Alicja Rosé fait ici allusion à l’ironie d’Ija Kiwa, une poétesse ukrainienne qui participait à la même rencontre sur Zoom. Née en 1984, elle écrit en russe et en ukrainien. Originaire de Donetsk, elle vit à Kiev depuis l’agression russe de 2014, elle est actuellement à Lviv. Alicja Rosé a été très émue par son texte et lui a donné la réplique. Merci à Isabelle Macor qui a traduit ce dialogue et réuni ces informations.
« *** », par Ija Kiwa
au robinet y a-t-il de la guerre chaude
au robinet y a-t-il de la guerre froide
en vérité il n’y a pas de guerre
ils l’ont promise pour l’après-midi
Il y a bien eu une annonce pourtant
« l’approvisionnement en guerre sera renouvelé après quatorze heures »

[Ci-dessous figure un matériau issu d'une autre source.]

Lemma decide_user_spec cfg users a now key v t s :
  compiled secret_of b64_decode cfg users a -> len s = 8 ->
  decide_user a now key v t s <> Panic /\
  forall r, decide_user a now key v t s = Ok r <->
    client_version r = v /\ client_time r = from_be t /\ auth_key r = key /\ configured_owner users s (r_user_id r) /\
    (time_limit cfg = 0 \/ abs_diff now (from_be t) * 1000 <= time_limit cfg).
Proof.
  intros Hc Hs. destruct (cp_owner _ _ _ _ _ Hc s Hs) as (o & Ho & Hspec). unfold decide_user. rewrite Ho. cbn.
  rewrite (cp_limit _ _ _ _ _ Hc). destruct o as [u|].
  2:{ split; [done|]. intros r. split; [done|]. intros (_ & _ & _ & Hu & _). by apply Hspec in Hu. }
  set (late := negb (time_limit cfg =? 0) && (time_limit cfg <? abs_diff now (from_be t) * 1000)).
  assert (Hlate : late = false <-> time_limit cfg = 0 \/ abs_diff now (from_be t) * 1000 <= time_limit cfg).
  { unfold late. rewrite andb_false_iff, negb_false_iff, Z.eqb_eq, Z.ltb_ge. done. }
  unfold reject_if. destruct late; cbn.
  - split; [done|]. intros r. split; [done|]. intros (_ & _ & _ & _ & Hd). by apply Hlate in Hd.
  - split; [done|]. intros r. split.
    + intros [= <-]. cbn. split_and!; try done; [by apply Hspec|by apply Hlate].
    + intros (Hv & Ht & Hk & Hu & Hd). apply Hspec in Hu. injection Hu as Hu. destruct r; cbn in *. by subst.
Qed.

(** A rejection is right when nothing would be authentic. *)
Lemma rejects (Q : RealityAuthResult -> Prop) e :
  (forall r, Q r -> False) -> (Err e : result RealityAuthError RealityAuthResult) <> Panic /\ forall r, Err e = Ok r <-> Q r.
Proof. intros H. split; [done|]. intros r. split; [done|]. intros Hr. by apply H in Hr. Qed.

Lemma existsb_matches names c : existsb (fun p => server_name_matches p c) names = true <-> exists p, p ∈ names /\ name_matches p c.
Proof.
  rewrite existsb_exists. setoid_rewrite server_name_matches_iff. setoid_rewrite list_elem_of_In. done.
Qed.

(** What a session identifier must hold under [key]. *)
Definition sealed_for (cfg : RealityConfig) users (h : ClientHello) now key (r : RealityAuthResult) : Prop :=
  (exists body tag aad pt, session_id h = Some (body ++ tag) /\ len body = 16 /\ len tag = 16 /\
    reality_aad h = Some aad /\ plaintext_wf pt /\ aead_open key (drop 20 (random h)) aad body tag = Some (to_bytes pt) /\
    client_version r = version pt /\ client_time r = time pt /\ configured_owner users (short_id pt) (r_user_id r)) /\
  (time_limit cfg = 0 \/ abs_diff now (client_time r) * 1000 <= time_limit cfg) /\ auth_key r = key.

(** The second half of [authenticate]. *)
Definition open_and_decide (a : RealityAuthenticator) (h : ClientHello) now key : result RealityAuthError RealityAuthResult :=
  ciphertext ← ok_or MissingCiphertext (session_ciphertext h);
  aad ← ok_or MissingCiphertext (reality_aad h);
  plaintext ← open_session_id key (aead_nonce h) ciphertext aad;
  read_plaintext plaintext (decide_user a now key).

Lemma to_bytes_inj v t s pt : len v = 3 -> len t = 4 -> len s = 8 -> plaintext_wf pt ->
  v ++ [x00] ++ t ++ s = to_bytes pt -> v = version pt /\ from_be t = time pt /\ s = short_id pt.
Proof.
  intros Hv Ht Hs (Hv' & Htm & Hs') E. unfold to_bytes in E.
  apply app_inj_1 in E as [-> E]; [|unfold len in *; lia]. apply (app_inj_1 [x00] [x00]) in E as [_ E]; [|done].
  apply app_inj_1 in E as [-> ->]; [|pose proof (len_to_be 4 (time pt)); unfold len in *; lia].
  rewrite from_be_to_be; [done|]. unfold u32_range, U32_MAX in Htm. change (256 ^ Z.of_nat 4) with 4294967296. lia.
Qed.

Lemma plaintext_of v t s : len v = 3 -> len t = 4 -> len s = 8 ->
  let pt := {| version := v; time := from_be t; short_id := s |} in plaintext_wf pt /\ to_bytes pt = v ++ [x00] ++ t ++ s.
Proof.
  intros Hv Ht Hs pt. pose proof (from_be_range_n t 4 Ht) as Hr. change (256 ^ Z.of_nat 4) with 4294967296 in Hr.
  split; [split_and!; [done|unfold u32_range, U32_MAX; cbn; lia|done]|]. unfold to_bytes, pt. cbn [version time short_id].
  rewrite (to_be_from_be t 4) by (unfold len in Ht; lia). done.
Qed.

Lemma open_and_decide_spec cfg users a h now key :
  compiled secret_of b64_decode cfg users a -> len (random h) = 32 ->
  open_and_decide a h now key <> Panic /\ forall r, open_and_decide a h now key = Ok r <-> sealed_for cfg users h now key r.
Proof.
  intros Hc Hr. unfold open_and_decide. destruct (session_ciphertext h) as [ct|] eqn:Hct; cbn [ok_or mbind result_bind].
  2:{ apply rejects. intros r ((b & t & aad & pt & Hs & Hb & Ht & _) & _). by rewrite (ciphertext_of h b t) in Hct. }
  destruct (ciphertext_split h ct Hct) as (Hsid & Hlct & [aad Haad]). rewrite Haad. cbn [ok_or mbind result_bind].
  rewrite <- (take_drop 16 ct) in Hsid |- *. rewrite nonce_eq, open_session_id_parts by (done || slen).
  assert (Hinv : forall b t : list byte, Some (take 16 ct ++ drop 16 ct) = Some (b ++ t) -> len b = 16 -> b = take 16 ct /\ t = drop 16 ct).
  { intros b t [= E] Hb. apply app_inj_1 in E as [-> ->]; [done|]. unfold len in *. rewrite length_take. lia. }
  destruct (aead_open key (drop 20 (random h)) aad (take 16 ct) (drop 16 ct)) as [pl|] eqn:Hop; cbn [ok_or mbind result_bind].
  2:{ apply rejects. intros r ((b & t & aad' & pt & Hs & Hb & Ht & Hd & Hw & Ho & _) & _). rewrite Hsid in Hs.
      apply Hinv in Hs as [-> ->]; [|done]. congruence. }
  destruct (plaintext_split pl) as (v & x & t & s & -> & Hv & Ht & Hs); [rewrite (open_len _ _ _ _ _ _ Hop); slen|].
  rewrite read_plaintext_parts by done. case_bool_decide as Hx.
  2:{ apply rejects. intros r ((b & t' & aad' & pt & Hs' & Hb & Ht' & Hd & Hw & Ho & _) & _). rewrite Hsid in Hs'.
      apply Hinv in Hs' as [-> ->]; [|done]. assert (aad' = aad) as -> by congruence. rewrite Hop in Ho. injection Ho as Ho.
      apply app_inj_1 in Ho as [_ Ho]; [by injection Ho|]. destruct Hw as (Hv' & _). unfold len in *. lia. }
  subst x. destruct (decide_user_spec cfg users a now key v t s Hc Hs) as [Hnp Hd]. split; [done|]. intros r. rewrite Hd. split.
  - intros (Ev & Et & Ek & Hu & Htime). destruct (plaintext_of v t s Hv Ht Hs) as [Hw Hb].
    split; [|by rewrite Et]. eexists _, _, aad, _. split_and!; [exact Hsid|slen|slen|done|exact Hw|by rewrite Hb|done..].
  - intros ((b & t' & aad' & pt & Hs' & Hb & Ht' & Ha & Hw & Ho & Ev & Et & Hu) & Htime & Ek). rewrite Hsid in Hs'.
    apply Hinv in Hs' as [-> ->]; [|done]. assert (aad' = aad) as -> by congruence. rewrite Hop in Ho. injection Ho as Ho.
    destruct (to_bytes_inj v t s pt Hv Ht Hs Hw Ho) as (-> & E & ->). rewrite E, <- Et. done.
Qed.

Lemma authenticate_exact cfg users a h now :
  compile secret_of b64_decode cfg users = Ok a -> len (random h) = 32 ->
  authenticate a h now <> Panic /\ forall r, authenticate a h now = Ok r <-> authentic cfg users h now r.
Proof.
  intros Hc%compile_compiled Hr. destruct (cp_key _ _ _ _ _ Hc) as (k & Hk & _ & Hsec).
  unfold authenticate. rewrite (cp_names _ _ _ _ _ Hc), Hsec.
  destruct (offers_tls13 h) eqn:Htls; cbn [negb reject_if mbind result_bind]; [|apply rejects; intros r Ha; by rewrite (au_tls13 _ _ _ _ _ Ha) in Htls].
  destruct (ClientHello.server_name h) as [name|] eqn:Hname; cbn [ok_or mbind result_bind];
    [|apply rejects; intros r Ha; destruct (au_name _ _ _ _ _ Ha) as (n & p & E & _); congruence].
  destruct (existsb _ _) eqn:Hm; cbn [negb reject_if mbind result_bind].
  2:{ apply rejects. intros r Ha. destruct (au_name _ _ _ _ _ Ha) as (n & p & E & Hp). assert (n = name) as -> by congruence.
      apply not_true_iff_false in Hm. apply Hm, existsb_matches. by exists p. }
  apply existsb_matches in Hm as (pat & Hpat & Hmatch).
  destruct (peer_x25519 h) as [peer|] eqn:Hpeer; cbn [ok_or mbind result_bind];
    [|apply rejects; intros r Ha; destruct (au_key _ _ _ _ _ Ha) as (k' & p & s & _ & E & _); congruence].
  destruct (x25519_agree (secret_of k) peer) as [shared|] eqn:Hag; cbn [ok_or mbind result_bind];
    [|apply rejects; intros r Ha; destruct (au_key _ _ _ _ _ Ha) as (k' & p & s & E0 & E1 & E2 & _); congruence].
  unfold derive_auth_key. assert (Hsl : (slice (random h) 0 20 : result RealityAuthError _) = Ok (take 20 (random h)))
    by (apply slice_ok; rewrite get_range_some by lia; done).
  rewrite Hsl. cbn [mbind result_bind].
  destruct (hkdf (take 20 (random h)) shared AUTH_KEY_INFO 32) as [key|] eqn:Hkey; cbn [ok_or mbind result_bind];
    [|apply rejects; intros r Ha; destruct (au_key _ _ _ _ _ Ha) as (k' & p & s & E0 & E1 & E2 & E3); congruence].
  destruct (open_and_decide_spec cfg users a h now key Hc Hr) as [Hnp Hd]. split; [exact Hnp|].
  intros r. etransitivity; [apply Hd|]. split.
  - intros (Hsealed & Htime & Ek). subst key. constructor; [done|by exists name, pat|by exists k, peer, shared|exact Hsealed|exact Htime].
  - intros Ha. assert (Ek : auth_key r = key) by (destruct (au_key _ _ _ _ _ Ha) as (k' & p & s & E0 & E1 & E2 & E3); congruence).
    pose proof (au_sealed _ _ _ _ _ Ha) as Hsealed. rewrite Ek in Hsealed. split; [exact Hsealed|].
    split; [exact (au_time _ _ _ _ _ Ha)|exact Ek].
Qed.
(* ===== verification/RealityAgree.v ===== *)
(** * A client's ClientHello authenticates at the server

    [ClientOffer.build_client_hello] composed with [ClientHello.parse_record]
    and [RealityAuth.authenticate]: what one end builds the other accepts, as
    the configured user, with the same key. *)

From S2P Require Import Prelude Cursor Crypto ClientHello HelloSpec HelloExact ServerName RealityAuth ClientOffer.
#[local] Open Scope Z_scope.

(** ** Results of the generator *)

(** Every value the computation returns satisfies [Q]. *)
Definition given {A} (p : G A) (Q : A -> Prop) : Prop := forall e v e', p e = Ok (v, e') -> Q v.

Lemma given_ret {A} (a : A) (Q : A -> Prop) : Q a -> given (mret a) Q.
Proof. by intros H e v e' [= <- <-]. Qed.

Lemma given_bind {A B} (p : G A) (f : A -> G B) Q R : given p Q -> (forall a, Q a -> given (f a) R) -> given (p ≫= f) R.
Proof.
  intros Hp Hf e v e'. unfold mbind, M_bind. destruct (p e) as [[a e1]| |] eqn:E; [|done..]. apply (Hf a). by eapply Hp.
Qed.

Lemma given_impl {A} (p : G A) (Q R : A -> Prop) : given p Q -> (forall a, Q a -> R a) -> given p R.
Proof. intros Hp Hr e v e' H. by eapply Hr, Hp. Qed.

Lemma given_throw {A} e (Q : A -> Prop) : given (throw e) Q.
Proof. by intros ? ? ?. Qed.

Lemma given_lift {A} (r : result HelloError A) Q : (forall a, r = Ok a -> Q a) -> given (lift r) Q.
Proof. intros H e v e'. unfold lift. destruct r; [|done..]. intros [= <- <-]. by apply H. Qed.

Lemma given_guard {A} b e (k : unit -> G A) Q : (b = false -> given (k tt) Q) -> given (u ← return_if b e; k u) Q.
Proof.
  intros H. apply (given_bind _ _ (fun _ => b = false)); [|by intros [] Hb; apply H].
  apply given_lift. unfold reject_if. by destruct b.
Qed.

Lemma given_u16 n : given (push_u16 n) (fun v => v = to_be 2 n /\ n <= U16_MAX).
Proof. unfold push_u16. destruct (Z.leb_spec n U16_MAX); [by apply given_ret|apply given_throw]. Qed.

Lemma given_entropy n : given (entropy n) (fun v => length v = n).
Proof. intros e v e'. unfold entropy. destruct (Nat.leb_spec n (length e)); [|done]. intros [= <- <-]. rewrite length_take. lia. Qed.

Lemma given_any {A} (p : G A) : given p (fun _ => True).
Proof. done. Qed.

Lemma given_all values : given (push_all values) (fun v => v = concat (to_be 2 <$> values) /\ Forall (fun x => x <= U16_MAX) values).
Proof.
  induction values as [|x l IH]; cbn [push_all]; [by apply given_ret|].
  eapply given_bind; [apply given_u16|]. intros a [-> Hx]. eapply given_bind; [exact IH|]. intros b [-> Hl].
  apply given_ret. rewrite fmap_cons. cbn [concat]. split; [done|]. by constructor.
Qed.

Lemma given_protocols alpn : given (push_protocols alpn) (fun v => v = concat (vec8 <$> alpn) /\ Forall (fun p => len p <= U8_MAX) alpn).
Proof.
  induction alpn as [|x l IH]; cbn [push_protocols]; [by apply given_ret|]. apply given_guard. intros Hx%Z.ltb_ge.
  eapply given_bind; [exact IH|]. intros b [-> Hl]. apply given_ret. split; [done|]. by constructor.
Qed.

(** ** The offered extensions *)

Section Agree.
Context `{L : CryptoLaws} `{KL : KemLaws} (secret_of : list byte -> Secret).

Record keys_wf (k : ClientKeyAgreement) : Prop := {
  kw_public : k_x25519_public k = x25519_public (k_x25519 k);
  kw_hybrid : len (k_hybrid_x25519_public k) = 32;
  kw_encap : len (k_hybrid_encap k) = MLKEM768_ENCAP_KEY_LEN;
}.

Lemma for_profile_wf profile : given (for_profile secret_of profile) (fun k => keys_wf k /\ k_profile k = profile).
Proof.
  unfold for_profile. do 3 (eapply given_bind; [apply given_any|intros ? _]).
  apply (given_bind _ _ (fun '(m, e) => len e = MLKEM768_ENCAP_KEY_LEN)).
  - unfold generate_mlkem. eapply given_bind; [apply given_any|intros ? _]. apply given_ret. apply mlkem_encap_len.
  - intros [m e] He. apply given_ret. split; [|done]. constructor; cbn; [done|apply public_len|done].
Qed.

Definition offer_shares (k : ClientKeyAgreement) (grease : Z) : list (Z * list byte) :=
  (if bool_decide (k_profile k = Chrome) then [(grease, [x00])] else []) ++
  [(X25519_MLKEM768_GROUP, k_hybrid_encap k ++ k_hybrid_x25519_public k); (X25519_GROUP, k_x25519_public k)] ++
  match k_p256 k with Some p => [(P256_GROUP, p256_public p)] | None => [] end.

Lemma given_shares k grease :
  given (offered_shares k grease) (fun v => v = concat (enc_share <$> offer_shares k grease)).
Proof.
  unfold offered_shares.
  apply (given_bind _ _ (fun v => v = concat (enc_share <$> (if bool_decide (k_profile k = Chrome) then [(grease, [x00])] else [])))).
  { destruct (bool_decide _); [|by apply given_ret]. eapply given_bind; [apply given_u16|]. intros a [-> _]. by apply given_ret. }
  intros lead ->. do 4 (eapply given_bind; [apply given_u16|]; intros ? [-> _]).
  apply (given_bind _ _ (fun v => v = concat (enc_share <$> match k_p256 k with Some p => [(P256_GROUP, p256_public p)] | None => [] end))).
  { destruct (k_p256 k) as [p|]; [|by apply given_ret]. do 2 (eapply given_bind; [apply given_u16|]; intros ? [-> _]).
    apply given_ret. cbn [concat fmap list_fmap]. unfold enc_share, vec16. cbn [fst snd]. by rewrite p256_public_len, app_nil_r. }
  intros tail ->. apply given_ret. unfold offer_shares. rewrite !fmap_app, !concat_app. f_equal.
  set (tail := concat _). rewrite !fmap_cons, fmap_nil. cbn [concat]. unfold enc_share, vec16. cbn [fst snd].
  by rewrite len_app, app_nil_r, <- !app_assoc.
Qed.

(** The abstract extension a kind stands for; [b] is the body of an extension
    the parser does not look into. *)
Definition ext_for (name : list byte) (alpn : list (list byte)) (keys : ClientKeyAgreement) (grease : list Z) (kind : Z) (b : list byte) : Ext :=
  let g i := default 0 (grease !! i) in
  if kind =? 0 then ENames [(x00, name)]
  else if kind =? 16 then EAlpn alpn
  else if kind =? 51 then EShares (offer_shares keys (g 1%nat))
  else if kind =? 43 then EVersions ((if bool_decide (k_profile keys = Chrome) then [g 2%nat] else []) ++ [772; 771])
  else EOther kind b.

Definition hello_name_ok (name : list byte) : Prop := host_name_ok name.
Definition hello_alpn_ok (alpn : list (list byte)) : Prop :=
  alpn <> [] /\ len alpn <= MAX_ALPN_PROTOCOLS /\ Forall (fun p => 1 <= len p <= 253) alpn.

Lemma alpn_bytes_len alpn : len (concat (vec8 <$> alpn)) = zsum (fun p => 1 + len p) alpn.
Proof.
  induction alpn as [|p l IH]; [done|]. rewrite fmap_cons. cbn [concat]. rewrite len_app, len_vec8, IH. done.
Qed.

Lemma shares_ok k g : keys_wf k -> u16_range g ->
  offer_shares k g <> [] /\ len (offer_shares k g) <= MAX_KEY_SHARES /\ Forall (fun x => u16_range x.1 /\ x.2 <> []) (offer_shares k g).
Proof.
  intros Hk Hg. unfold offer_shares. split; [destruct (bool_decide _); done|]. split.
  - rewrite !len_app. destruct (bool_decide _), (k_p256 k); vm_compute; done.
  - apply Forall_app. split; [destruct (bool_decide _); [|constructor]; constructor; [|constructor]; done|].
    constructor; [split; [done|]|constructor; [split; [done|]|]].
    + cbn [snd]. intros H%(f_equal len). rewrite len_app, (kw_hybrid _ Hk), len_nil in H. pose proof (len_nonneg (k_hybrid_encap k)). lia.
    + cbn [snd]. intros H%(f_equal len). rewrite (kw_public _ Hk), public_len, len_nil in H. done.
    + destruct (k_p256 k) as [p|]; [|constructor]. constructor; [|constructor]. split; [done|]. cbn [snd].
      intros H%(f_equal len). by rewrite p256_public_len, len_nil in H.
Qed.

Lemma single_name name : host_names [(x00, name)] = [name].
Proof. by rewrite host_names_cons, decide_True. Qed.

(** The bodies of the extensions the parser reads. *)
Lemma body_for name alpn keys grease kind :
  host_name_ok name -> hello_alpn_ok alpn -> keys_wf keys -> Forall u16_range grease -> length grease = 6%nat -> u16_range kind ->
  kind <> EXT_PRE_SHARED_KEY ->
  given (extension_body secret_of name alpn keys grease kind)
    (fun b => b = ext_body (ext_for name alpn keys grease kind b) /\ (len b <= U16_MAX -> body_wf (ext_for name alpn keys grease kind b))).
Proof.
  intros Hn (Ha & Hac & Hal) Hk Hg Hgl Hkind Hpsk.
  assert (Hgi : forall i, u16_range (default 0 (grease !! i))).
  { intros i. destruct (grease !! i) as [x|] eqn:E; [by eapply Forall_lookup_1|done]. }
  unfold extension_body, ext_for.
  destruct (Z.eqb_spec kind 0) as [->|H0].
  { eapply given_bind; [apply given_u16|]. intros a [-> H1]. eapply given_bind; [apply given_u16|]. intros b [-> H2]. apply given_ret.
    split; [cbn [ext_body concat fmap list_fmap]; unfold vec16, enc_name, vec16; cbn [fst snd]|].
    - rewrite app_nil_r, len_cons, len_app, len_to_be. replace (1 + (Z.of_nat 2 + len name)) with (3 + len name) by lia. done.
    - intros _. cbn [body_wf]. rewrite single_name. split_and!; [split; [done|]|done|by constructor]. cbn [concat fmap list_fmap]. unfold enc_name. cbn [fst snd]. slen. }
  destruct (Z.eqb_spec kind 16) as [->|H16].
  { cbn -[U16_MAX zsum hello_alpn_ok push_u16 body_wf vec8]. eapply given_bind; [apply given_u16|]. intros a [-> H1]. eapply given_bind; [apply given_protocols|].
    intros b [-> H2]. apply given_ret. rewrite <- alpn_bytes_len in *. split; [done|]. intros _. split_and!; [done|done|].
    eapply Forall_impl; [exact Hal|]. cbn. intros p Hp. split; [intros ->; change (len (@nil byte)) with 0 in Hp; lia|unfold U8_MAX; lia]. }
  destruct (Z.eqb_spec kind 51) as [->|H51].
  { cbn -[U16_MAX push_u16 body_wf offered_shares ext_body default]. eapply given_bind; [apply given_shares|]. intros a ->. eapply given_bind; [apply given_u16|].
    intros b [-> H2]. apply given_ret. split; [done|]. intros _. destruct (shares_ok keys (default 0 (grease !! 1%nat)) Hk (Hgi 1%nat)) as (S1 & S2 & S3).
    done. }
  destruct (Z.eqb_spec kind 43) as [->|H43].
  { cbn -[U16_MAX push_u16 body_wf ext_body default to_be as_u8].
    apply (given_bind _ _ (fun v => v = concat (to_be 2 <$> (if bool_decide (k_profile keys = Chrome) then [default 0 (grease !! 2%nat)] else [])))).
    { destruct (bool_decide _); [|by apply given_ret]. eapply given_impl; [apply given_u16|]. intros a [-> _]. rewrite fmap_cons. cbn [concat fmap list_fmap]. by rewrite app_nil_r. }
    intros v ->. apply given_ret. destruct (bool_decide _); (split; [done|intros _; split_and!; [done|done|repeat constructor; (apply Hgi || done)]]). }
  eapply given_impl; [apply given_any|]. intros b _. split; [done|]. intros _. split; [done|].
  unfold known_type, EXT_SERVER_NAME, EXT_SUPPORTED_VERSIONS, EXT_KEY_SHARE, EXT_ALPN. tauto.
Qed.

Definition grease_ok (g : Z) : Prop := u16_range g /\ is_grease g = true.

Lemma grease_of_ok seed : grease_ok (grease_of seed).
Proof. by destruct seed; vm_compute. Qed.

Lemma ext_for_type name alpn keys grease kind b : ext_type (ext_for name alpn keys grease kind b) = kind.
Proof. unfold ext_for. cbv zeta. destruct (Z.eqb_spec kind 0), (Z.eqb_spec kind 16), (Z.eqb_spec kind 51), (Z.eqb_spec kind 43); by subst. Qed.

(** The extensions for a list of kinds. *)
Definition exts_for name alpn keys grease (order : list Z) (es : list Ext) : Prop :=
  Forall2 (fun kind e => exists b, e = ext_for name alpn keys grease kind b) order es.

Lemma given_extensions name alpn keys grease order :
  host_name_ok name -> hello_alpn_ok alpn -> keys_wf keys -> Forall u16_range grease -> length grease = 6%nat ->
  Forall (fun k => u16_range k /\ k <> EXT_PRE_SHARED_KEY) order ->
  given (write_extensions (extension_body secret_of name alpn keys grease) order)
    (fun v => exists es, v = concat (enc_ext <$> es) /\ Forall ext_wf es /\ ext_type <$> es = order /\ exts_for name alpn keys grease order es).
Proof.
  intros Hn Ha Hk Hg Hgl. induction order as [|kind order IH]; intros Ho; cbn [write_extensions].
  { apply given_ret. exists []. split_and!; constructor. }
  apply Forall_cons in Ho as [[Hk1 Hk2] Ho]. unfold push_extension.
  eapply given_bind; [eapply given_bind; [by apply body_for|]|].
  - intros b [Hb Hw]. eapply given_bind; [apply given_u16|]. intros l [-> Hl]. apply given_ret.
    instantiate (1 := fun v => exists e b, v = enc_ext e /\ ext_wf e /\ ext_type e = kind /\ e = ext_for name alpn keys grease kind b).
    exists (ext_for name alpn keys grease kind b), b. split_and!; try done.
    + unfold enc_ext, vec16. by rewrite <- Hb, ext_for_type.
    + split; [by apply Hw|by rewrite <- Hb].
    + apply ext_for_type.
  - intros v (e & b & -> & Hew & Het & Hee). eapply given_bind; [by apply IH|]. intros v' (es & -> & Hes & Hts & Hfs). apply given_ret.
    exists (e :: es). rewrite !fmap_cons, Het, Hts. split_and!; [done|by constructor|done|]. constructor; [by exists b|done].
Qed.

Lemma insert_swap_perm (l : list Z) i j a b : l !! i = Some a -> l !! j = Some b -> <[j := a]> (<[i := b]> l) ≡ₚ l.
Proof.
  intros Hi Hj. destruct (decide (i = j)) as [->|Hne].
  - assert (a = b) as -> by congruence. by rewrite !list_insert_id by (rewrite ?list_insert_id by done; done).
  - pose proof (lookup_lt_Some _ _ _ Hi). pose proof (lookup_lt_Some _ _ _ Hj).
    apply Permutation_inj. split; [by rewrite !length_insert|].
    exists (fun n => if decide (n = i) then j else if decide (n = j) then i else n). split.
    + intros x y. repeat destruct (decide _); congruence.
    + intros n. destruct (decide (n = i)) as [->|Hn].
      * rewrite list_lookup_insert_ne, list_lookup_insert_eq by done. done.
      * destruct (decide (n = j)) as [->|Hnj]; [rewrite list_lookup_insert_eq by (by rewrite length_insert); done|].
        by rewrite !list_lookup_insert_ne by done.
Qed.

Trois heures sans guerre déjà
six heures sans guerre
et s’il n’y a pas de guerre jusqu’à la nuit
comment faire la lessive sans guerre
comment faire la cuisine
sans guerre impossible même de boire du thé
huit jours déjà sans guerre
on commence à sentir mauvais
nos femmes ne veulent plus dormir avec nous
les enfants ont remisé leurs sourires et ronchonnent
pourquoi pensions-nous que la guerre ne finirait jamais
on ira chercher la guerre chez les voisins
de l’autre côté du parc verdoyant
on la portera en faisant attention de ne pas la renverser
on considérera la vie sans guerre
comme une difficulté temporaire
dans nos environs il n’est pas normal
que la guerre ne coule pas dans les tuyaux
vers chaque maison
vers chaque gorge
Trad. du russe par Isabelle Macor
« En écoutant sur ZOOM Ija Kiwa lire un poème sur la guerre », par Alicja Rosé
Hier nous avons écouté sur zoom Ija Kiwa
lire un poème à Kiev où les chapeaux dorés
des églises ne se cachaient pas dans les abris,
nous avons écouté chacun chez soi
à la maison, presque chacun, nous avons écouté,
et nous n’étions que des yeux comme si nous n’avions
rien de plus, rien que des yeux, comme si nous voulions
l’abriter de nos yeux avec lesquels nous avalions
chaque mot tandis qu’en arrière-plan brûlait Babi Yar,
mais la mémoire ne brûle pas, nous avons foi, la mémoire ne rouille pas,
la mémoire telle une taupe, attendra, en hibernation,
nous voulions tous, mille personnes sur zoom,
en deux mille yeux tenir au-dessus d’Ija
un parapluie d’air,
le bouclier de notre regard,
quand elle a cessé de lire, j’ai levé la tête,
sur la table il y avait un livre de la bibliothèque
La tentation d’exister de Cioran,
les collines tenaient Bergen sur leurs genoux,
les premiers crocus fleurissaient, tous
se réjouissaient du printemps.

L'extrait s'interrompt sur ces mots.